Using the data below, count the lines where "loop" appears, and answer with the number alone.

Segment Start: Data for the task

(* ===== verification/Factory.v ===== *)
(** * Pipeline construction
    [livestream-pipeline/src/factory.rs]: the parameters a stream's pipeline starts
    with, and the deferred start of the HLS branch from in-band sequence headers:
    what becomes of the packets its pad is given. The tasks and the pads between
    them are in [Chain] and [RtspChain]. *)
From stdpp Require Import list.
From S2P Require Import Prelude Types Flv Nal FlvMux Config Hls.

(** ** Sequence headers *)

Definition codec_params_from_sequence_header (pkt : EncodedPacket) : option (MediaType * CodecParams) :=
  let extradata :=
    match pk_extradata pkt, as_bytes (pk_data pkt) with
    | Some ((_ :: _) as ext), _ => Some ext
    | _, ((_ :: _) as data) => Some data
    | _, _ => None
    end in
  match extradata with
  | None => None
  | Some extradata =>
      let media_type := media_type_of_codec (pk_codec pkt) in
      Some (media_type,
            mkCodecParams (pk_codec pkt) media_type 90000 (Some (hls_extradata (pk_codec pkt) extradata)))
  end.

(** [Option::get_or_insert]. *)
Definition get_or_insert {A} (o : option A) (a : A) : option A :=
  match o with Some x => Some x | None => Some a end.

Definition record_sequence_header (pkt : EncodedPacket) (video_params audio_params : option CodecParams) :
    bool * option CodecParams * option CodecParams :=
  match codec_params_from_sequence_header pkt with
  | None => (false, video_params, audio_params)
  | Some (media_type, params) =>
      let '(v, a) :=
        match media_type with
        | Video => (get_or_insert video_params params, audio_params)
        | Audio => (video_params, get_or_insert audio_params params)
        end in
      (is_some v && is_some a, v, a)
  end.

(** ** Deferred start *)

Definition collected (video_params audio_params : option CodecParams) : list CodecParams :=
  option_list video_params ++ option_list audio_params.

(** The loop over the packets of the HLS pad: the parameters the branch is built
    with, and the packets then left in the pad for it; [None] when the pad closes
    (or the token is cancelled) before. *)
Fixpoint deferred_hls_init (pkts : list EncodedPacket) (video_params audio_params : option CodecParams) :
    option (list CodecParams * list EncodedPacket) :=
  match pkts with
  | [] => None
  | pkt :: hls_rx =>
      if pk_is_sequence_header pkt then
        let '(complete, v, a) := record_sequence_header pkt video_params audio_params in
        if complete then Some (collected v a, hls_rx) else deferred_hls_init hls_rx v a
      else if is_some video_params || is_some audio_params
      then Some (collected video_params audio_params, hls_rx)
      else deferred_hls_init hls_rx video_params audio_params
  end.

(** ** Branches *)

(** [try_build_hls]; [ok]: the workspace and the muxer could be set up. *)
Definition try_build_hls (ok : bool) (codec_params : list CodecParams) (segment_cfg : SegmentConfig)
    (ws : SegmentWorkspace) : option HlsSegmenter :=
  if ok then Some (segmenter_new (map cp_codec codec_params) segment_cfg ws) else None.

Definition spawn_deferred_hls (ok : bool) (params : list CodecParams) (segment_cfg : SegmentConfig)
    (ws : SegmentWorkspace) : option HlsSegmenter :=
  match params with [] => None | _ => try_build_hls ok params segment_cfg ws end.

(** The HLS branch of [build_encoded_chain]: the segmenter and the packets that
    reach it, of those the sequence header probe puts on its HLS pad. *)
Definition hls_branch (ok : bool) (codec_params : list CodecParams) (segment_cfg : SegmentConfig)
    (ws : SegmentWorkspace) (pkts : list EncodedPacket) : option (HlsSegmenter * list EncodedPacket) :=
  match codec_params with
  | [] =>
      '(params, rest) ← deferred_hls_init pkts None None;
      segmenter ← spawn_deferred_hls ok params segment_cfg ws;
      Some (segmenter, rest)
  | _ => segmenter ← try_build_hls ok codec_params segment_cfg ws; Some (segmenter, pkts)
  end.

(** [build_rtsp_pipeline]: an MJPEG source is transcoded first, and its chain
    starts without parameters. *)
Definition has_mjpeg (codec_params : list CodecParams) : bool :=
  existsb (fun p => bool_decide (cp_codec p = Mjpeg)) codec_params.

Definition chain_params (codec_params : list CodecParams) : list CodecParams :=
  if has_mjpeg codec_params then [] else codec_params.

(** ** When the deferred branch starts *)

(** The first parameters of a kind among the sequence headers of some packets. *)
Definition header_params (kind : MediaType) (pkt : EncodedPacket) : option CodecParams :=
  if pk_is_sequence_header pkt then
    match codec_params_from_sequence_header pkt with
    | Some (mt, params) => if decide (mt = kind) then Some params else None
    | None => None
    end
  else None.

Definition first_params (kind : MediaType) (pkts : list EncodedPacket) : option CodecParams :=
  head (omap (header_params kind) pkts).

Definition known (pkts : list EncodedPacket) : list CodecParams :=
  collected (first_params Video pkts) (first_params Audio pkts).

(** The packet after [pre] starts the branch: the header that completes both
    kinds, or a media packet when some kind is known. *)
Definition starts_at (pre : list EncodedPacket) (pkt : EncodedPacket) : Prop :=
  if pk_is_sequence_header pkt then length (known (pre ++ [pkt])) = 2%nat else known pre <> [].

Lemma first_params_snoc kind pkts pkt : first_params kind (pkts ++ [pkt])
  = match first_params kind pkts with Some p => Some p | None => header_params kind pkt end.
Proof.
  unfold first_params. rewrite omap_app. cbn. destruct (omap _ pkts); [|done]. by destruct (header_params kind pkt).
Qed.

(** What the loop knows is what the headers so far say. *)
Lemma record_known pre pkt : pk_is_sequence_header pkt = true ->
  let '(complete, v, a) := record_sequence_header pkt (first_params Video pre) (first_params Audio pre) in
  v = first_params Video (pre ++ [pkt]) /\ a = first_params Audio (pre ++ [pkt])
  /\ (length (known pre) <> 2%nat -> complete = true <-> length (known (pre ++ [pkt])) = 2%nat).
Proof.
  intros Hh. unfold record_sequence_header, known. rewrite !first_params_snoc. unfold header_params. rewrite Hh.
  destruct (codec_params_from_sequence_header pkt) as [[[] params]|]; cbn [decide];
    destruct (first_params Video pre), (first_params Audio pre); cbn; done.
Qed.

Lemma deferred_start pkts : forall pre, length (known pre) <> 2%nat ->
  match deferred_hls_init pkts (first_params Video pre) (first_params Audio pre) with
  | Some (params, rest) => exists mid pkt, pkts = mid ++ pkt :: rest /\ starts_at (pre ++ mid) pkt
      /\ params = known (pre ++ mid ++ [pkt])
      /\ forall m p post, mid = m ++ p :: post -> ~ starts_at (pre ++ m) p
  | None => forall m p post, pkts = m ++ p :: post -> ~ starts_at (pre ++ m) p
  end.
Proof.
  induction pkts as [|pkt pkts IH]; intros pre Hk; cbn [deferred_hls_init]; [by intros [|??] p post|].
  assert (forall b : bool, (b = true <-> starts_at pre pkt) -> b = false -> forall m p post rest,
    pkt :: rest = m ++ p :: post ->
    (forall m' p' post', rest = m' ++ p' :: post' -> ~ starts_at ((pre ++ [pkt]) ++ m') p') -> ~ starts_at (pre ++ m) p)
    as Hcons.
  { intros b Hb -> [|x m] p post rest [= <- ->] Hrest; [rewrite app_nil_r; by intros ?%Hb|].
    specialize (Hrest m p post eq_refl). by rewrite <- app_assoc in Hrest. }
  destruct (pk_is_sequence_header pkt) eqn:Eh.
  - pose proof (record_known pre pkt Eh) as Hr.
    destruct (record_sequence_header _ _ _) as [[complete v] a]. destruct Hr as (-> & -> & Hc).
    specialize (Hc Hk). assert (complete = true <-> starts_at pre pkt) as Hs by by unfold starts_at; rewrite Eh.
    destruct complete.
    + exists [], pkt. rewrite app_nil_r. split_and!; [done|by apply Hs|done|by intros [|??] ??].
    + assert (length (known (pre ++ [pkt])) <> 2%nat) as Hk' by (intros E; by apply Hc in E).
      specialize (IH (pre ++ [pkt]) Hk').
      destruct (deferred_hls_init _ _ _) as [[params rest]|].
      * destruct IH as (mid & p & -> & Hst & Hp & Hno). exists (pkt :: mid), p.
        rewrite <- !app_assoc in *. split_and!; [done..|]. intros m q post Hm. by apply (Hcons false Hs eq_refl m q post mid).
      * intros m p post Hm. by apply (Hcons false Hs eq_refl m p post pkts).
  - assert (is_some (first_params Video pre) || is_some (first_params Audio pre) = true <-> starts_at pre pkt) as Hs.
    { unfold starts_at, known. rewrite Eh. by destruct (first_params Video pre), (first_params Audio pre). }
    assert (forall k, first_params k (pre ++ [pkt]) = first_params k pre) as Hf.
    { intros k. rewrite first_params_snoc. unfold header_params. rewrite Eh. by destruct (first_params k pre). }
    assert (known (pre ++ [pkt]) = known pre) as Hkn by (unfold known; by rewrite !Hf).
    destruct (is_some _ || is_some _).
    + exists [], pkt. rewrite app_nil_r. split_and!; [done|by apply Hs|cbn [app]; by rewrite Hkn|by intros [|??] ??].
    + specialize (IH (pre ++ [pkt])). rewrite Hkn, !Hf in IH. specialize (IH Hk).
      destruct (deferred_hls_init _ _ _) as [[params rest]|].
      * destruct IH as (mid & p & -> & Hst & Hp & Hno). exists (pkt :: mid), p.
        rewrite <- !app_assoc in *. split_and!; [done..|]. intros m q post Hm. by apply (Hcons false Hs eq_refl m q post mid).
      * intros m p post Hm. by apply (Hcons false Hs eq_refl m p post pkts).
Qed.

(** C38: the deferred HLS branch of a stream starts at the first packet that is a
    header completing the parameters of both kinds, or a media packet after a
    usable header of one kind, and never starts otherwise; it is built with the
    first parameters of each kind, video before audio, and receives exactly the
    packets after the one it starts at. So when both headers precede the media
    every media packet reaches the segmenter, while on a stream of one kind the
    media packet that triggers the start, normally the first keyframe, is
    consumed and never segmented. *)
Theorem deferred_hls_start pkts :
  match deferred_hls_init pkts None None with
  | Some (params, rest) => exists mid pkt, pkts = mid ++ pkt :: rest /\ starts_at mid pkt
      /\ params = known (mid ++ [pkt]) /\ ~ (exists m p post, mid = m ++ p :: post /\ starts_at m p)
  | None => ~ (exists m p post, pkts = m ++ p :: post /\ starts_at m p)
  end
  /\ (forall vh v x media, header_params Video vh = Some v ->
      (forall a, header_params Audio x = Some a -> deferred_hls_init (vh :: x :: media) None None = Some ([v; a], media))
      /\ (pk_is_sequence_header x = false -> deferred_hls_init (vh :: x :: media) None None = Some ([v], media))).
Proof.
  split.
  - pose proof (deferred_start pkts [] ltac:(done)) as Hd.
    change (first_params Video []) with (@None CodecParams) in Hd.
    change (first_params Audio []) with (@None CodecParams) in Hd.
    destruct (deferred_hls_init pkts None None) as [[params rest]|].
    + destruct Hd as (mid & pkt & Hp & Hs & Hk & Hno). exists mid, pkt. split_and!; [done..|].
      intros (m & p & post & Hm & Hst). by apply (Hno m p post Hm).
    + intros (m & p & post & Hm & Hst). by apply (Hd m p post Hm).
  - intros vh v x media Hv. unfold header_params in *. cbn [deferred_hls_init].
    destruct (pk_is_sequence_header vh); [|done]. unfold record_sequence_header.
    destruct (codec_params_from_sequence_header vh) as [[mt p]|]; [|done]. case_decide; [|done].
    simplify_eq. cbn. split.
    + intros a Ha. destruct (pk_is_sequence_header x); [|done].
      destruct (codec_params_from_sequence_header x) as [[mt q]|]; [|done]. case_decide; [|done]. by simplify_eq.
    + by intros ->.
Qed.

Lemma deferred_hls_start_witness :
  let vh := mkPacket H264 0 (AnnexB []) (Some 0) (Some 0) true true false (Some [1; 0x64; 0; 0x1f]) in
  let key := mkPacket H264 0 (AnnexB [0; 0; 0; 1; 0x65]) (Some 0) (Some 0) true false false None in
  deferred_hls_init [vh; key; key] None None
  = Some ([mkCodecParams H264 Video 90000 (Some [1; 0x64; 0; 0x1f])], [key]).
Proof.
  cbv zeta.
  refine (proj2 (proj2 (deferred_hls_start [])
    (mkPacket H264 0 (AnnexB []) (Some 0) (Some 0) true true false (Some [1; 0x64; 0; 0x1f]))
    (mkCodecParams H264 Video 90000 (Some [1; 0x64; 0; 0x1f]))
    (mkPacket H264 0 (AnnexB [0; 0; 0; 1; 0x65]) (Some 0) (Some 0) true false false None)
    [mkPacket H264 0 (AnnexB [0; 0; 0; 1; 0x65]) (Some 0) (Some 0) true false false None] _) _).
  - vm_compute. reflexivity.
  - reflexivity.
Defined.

Segment End: Data for the task

Output for this exercise: 2